> **What the exercise asks**: Take the data below and copy exactly the lines starting at the one with "Section replay." and finishing at the one with "guard (isPrintableIdentifier (JStr", both included.

Items listed in a dataset
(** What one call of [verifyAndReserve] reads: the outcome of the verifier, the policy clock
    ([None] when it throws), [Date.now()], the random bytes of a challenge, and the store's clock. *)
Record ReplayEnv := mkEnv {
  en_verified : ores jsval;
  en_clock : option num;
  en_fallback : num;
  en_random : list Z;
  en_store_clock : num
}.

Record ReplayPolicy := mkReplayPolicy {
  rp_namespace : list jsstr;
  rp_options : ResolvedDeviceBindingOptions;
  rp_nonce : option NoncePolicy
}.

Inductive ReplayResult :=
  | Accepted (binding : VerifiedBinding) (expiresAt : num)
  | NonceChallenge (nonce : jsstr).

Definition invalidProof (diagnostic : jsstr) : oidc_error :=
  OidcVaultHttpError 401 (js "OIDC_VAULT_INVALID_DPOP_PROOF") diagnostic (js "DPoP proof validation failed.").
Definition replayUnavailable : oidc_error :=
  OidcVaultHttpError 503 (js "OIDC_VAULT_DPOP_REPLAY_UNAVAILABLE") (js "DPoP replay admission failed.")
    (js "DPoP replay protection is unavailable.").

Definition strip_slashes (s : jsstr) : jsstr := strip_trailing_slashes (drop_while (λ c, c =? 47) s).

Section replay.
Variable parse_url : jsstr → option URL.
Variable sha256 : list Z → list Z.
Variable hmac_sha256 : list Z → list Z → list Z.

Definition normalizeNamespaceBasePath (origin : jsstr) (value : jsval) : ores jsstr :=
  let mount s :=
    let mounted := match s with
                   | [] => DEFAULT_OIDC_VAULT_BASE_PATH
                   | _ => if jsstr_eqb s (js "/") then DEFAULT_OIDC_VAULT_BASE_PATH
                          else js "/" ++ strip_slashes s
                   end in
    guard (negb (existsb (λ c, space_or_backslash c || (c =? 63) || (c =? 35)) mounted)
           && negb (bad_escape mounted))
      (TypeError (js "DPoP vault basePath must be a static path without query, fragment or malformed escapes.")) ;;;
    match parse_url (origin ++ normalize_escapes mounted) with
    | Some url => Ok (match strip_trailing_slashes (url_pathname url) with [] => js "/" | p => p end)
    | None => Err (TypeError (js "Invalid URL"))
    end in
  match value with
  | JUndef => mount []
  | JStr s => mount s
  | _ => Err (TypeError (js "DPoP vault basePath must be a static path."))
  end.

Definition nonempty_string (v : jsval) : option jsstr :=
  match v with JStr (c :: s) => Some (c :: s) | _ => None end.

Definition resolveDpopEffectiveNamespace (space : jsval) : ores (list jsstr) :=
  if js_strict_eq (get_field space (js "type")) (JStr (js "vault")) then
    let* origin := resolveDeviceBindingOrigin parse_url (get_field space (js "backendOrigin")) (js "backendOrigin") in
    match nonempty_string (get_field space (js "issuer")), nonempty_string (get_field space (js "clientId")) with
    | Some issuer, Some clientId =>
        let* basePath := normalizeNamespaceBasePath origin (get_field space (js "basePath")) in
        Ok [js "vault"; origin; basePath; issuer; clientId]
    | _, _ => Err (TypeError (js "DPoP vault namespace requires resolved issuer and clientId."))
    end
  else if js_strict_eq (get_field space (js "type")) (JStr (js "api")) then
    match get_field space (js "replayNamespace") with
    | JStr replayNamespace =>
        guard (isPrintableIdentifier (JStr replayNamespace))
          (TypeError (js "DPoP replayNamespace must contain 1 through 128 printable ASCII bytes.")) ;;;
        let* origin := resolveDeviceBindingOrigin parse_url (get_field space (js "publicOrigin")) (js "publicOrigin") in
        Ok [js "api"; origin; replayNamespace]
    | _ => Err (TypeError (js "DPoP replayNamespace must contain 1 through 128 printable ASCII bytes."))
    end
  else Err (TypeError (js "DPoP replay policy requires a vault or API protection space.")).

> **Response to the exercise**:
Section replay.
Variable parse_url : jsstr → option URL.
Variable sha256 : list Z → list Z.
Variable hmac_sha256 : list Z → list Z → list Z.

Definition normalizeNamespaceBasePath (origin : jsstr) (value : jsval) : ores jsstr :=
  let mount s :=
    let mounted := match s with
                   | [] => DEFAULT_OIDC_VAULT_BASE_PATH
                   | _ => if jsstr_eqb s (js "/") then DEFAULT_OIDC_VAULT_BASE_PATH
                          else js "/" ++ strip_slashes s
                   end in
    guard (negb (existsb (λ c, space_or_backslash c || (c =? 63) || (c =? 35)) mounted)
           && negb (bad_escape mounted))
      (TypeError (js "DPoP vault basePath must be a static path without query, fragment or malformed escapes.")) ;;;
    match parse_url (origin ++ normalize_escapes mounted) with
    | Some url => Ok (match strip_trailing_slashes (url_pathname url) with [] => js "/" | p => p end)
    | None => Err (TypeError (js "Invalid URL"))
    end in
  match value with
  | JUndef => mount []
  | JStr s => mount s
  | _ => Err (TypeError (js "DPoP vault basePath must be a static path."))
  end.

Definition nonempty_string (v : jsval) : option jsstr :=
  match v with JStr (c :: s) => Some (c :: s) | _ => None end.

Definition resolveDpopEffectiveNamespace (space : jsval) : ores (list jsstr) :=
  if js_strict_eq (get_field space (js "type")) (JStr (js "vault")) then
    let* origin := resolveDeviceBindingOrigin parse_url (get_field space (js "backendOrigin")) (js "backendOrigin") in
    match nonempty_string (get_field space (js "issuer")), nonempty_string (get_field space (js "clientId")) with
    | Some issuer, Some clientId =>
        let* basePath := normalizeNamespaceBasePath origin (get_field space (js "basePath")) in
        Ok [js "vault"; origin; basePath; issuer; clientId]
    | _, _ => Err (TypeError (js "DPoP vault namespace requires resolved issuer and clientId."))
    end
  else if js_strict_eq (get_field space (js "type")) (JStr (js "api")) then
    match get_field space (js "replayNamespace") with
    | JStr replayNamespace =>
        guard (isPrintableIdentifier (JStr replayNamespace))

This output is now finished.